Here’s a minimal example of defining a policy on a model:

from django_rls.models import RLSModel, RLSPolicy

class Invoice(RLSModel):
    customer = models.ForeignKey(Customer, on_delete=models.CASCADE)
    amount = models.DecimalField(max_digits=10, decimal_places=2)
    
    class RLS:
        policies = [
            RLSPolicy(
                name="tenant_isolation",
                using="customer_id = current_setting('myapp.tenant_id')::integer"
            )
        ]

When you run makemigrations, django-rls will generate the SQL to create or update this policy in Postgres automatically.

Why you might care
If you’re building SaaS applications with multi-tenancy or any scenario where you want to lock down access at the DB layer, RLS can be a strong line of defense. The goal of django-rls is to make this feel as natural as defining Meta options on a model.

Project & Links

Looking for Feedback
I’d love to hear:

  • If you’ve tried RLS before, what challenges you faced?
  • Any features or integrations you’d find valuable?
  • Suggestions for improvements or edge cases I might have missed.

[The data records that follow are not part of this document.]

(* ===== verification/Exposure.v ===== *)
(** * The positions a backtest can hold

    What [enrich_performance] of [quant/strategy/performance.py] may put in its
    position and turnover columns, whatever the prices: every signal direction
    and every conjunction stays within long, short, flat and unknown, and a
    strategy of long-only directions is never short. *)
From S2P Require Import Prelude PyFloat PyData Errors PyValue Signals StrategyConfig Frames Performance.
Local Open Scope string_scope.
Local Open Scope Z_scope.

(** A history pandas would accept, with the traded product in it. *)
Record history_ok (data : all_frames) (config : StrategyConfig) (main : frame) : Prop := {
  ho_main : main_frame data config = Ok main;
  ho_frames cusip f : dict_get cusip data = Some f → frame_ok f
}.

Lemma history_main_ok data config main : history_ok data config main → frame_ok main.
Proof.
  intros [Hm Hf]. unfold main_frame, get_frame in Hm.
  destruct (dict_get _ data) as [f|] eqn:E; [|done]. injection Hm as <-. by eapply Hf.
Qed.

(** A history shares its past with itself. *)
Lemma same_past_refl k data config main : history_ok data config main →
  same_past k config data data main main.
Proof.
  intros Ho. pose proof (history_main_ok _ _ _ Ho) as Hok. destruct Ho as [Hm Hf].
  split; try done.
  - split; [done|]. intros name c d Hc Hd. by simplify_eq.
  - intros cusip f g _ Hfc Hgc. simplify_eq. split_and!; [by eapply Hf..|].
    intros name c d Hc Hd. by simplify_eq.
Qed.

Thanks for reading—and I hope this helps make RLS more approachable in Django projects. Happy to answer any questions!

Looks like a nice package!

Have you considered hooking into Django’s existing permission framework, using RLS to enforce permissions? That would pretty cool!

PS Do check your original message you left some of the AI response that wasn’t intended for the message itself.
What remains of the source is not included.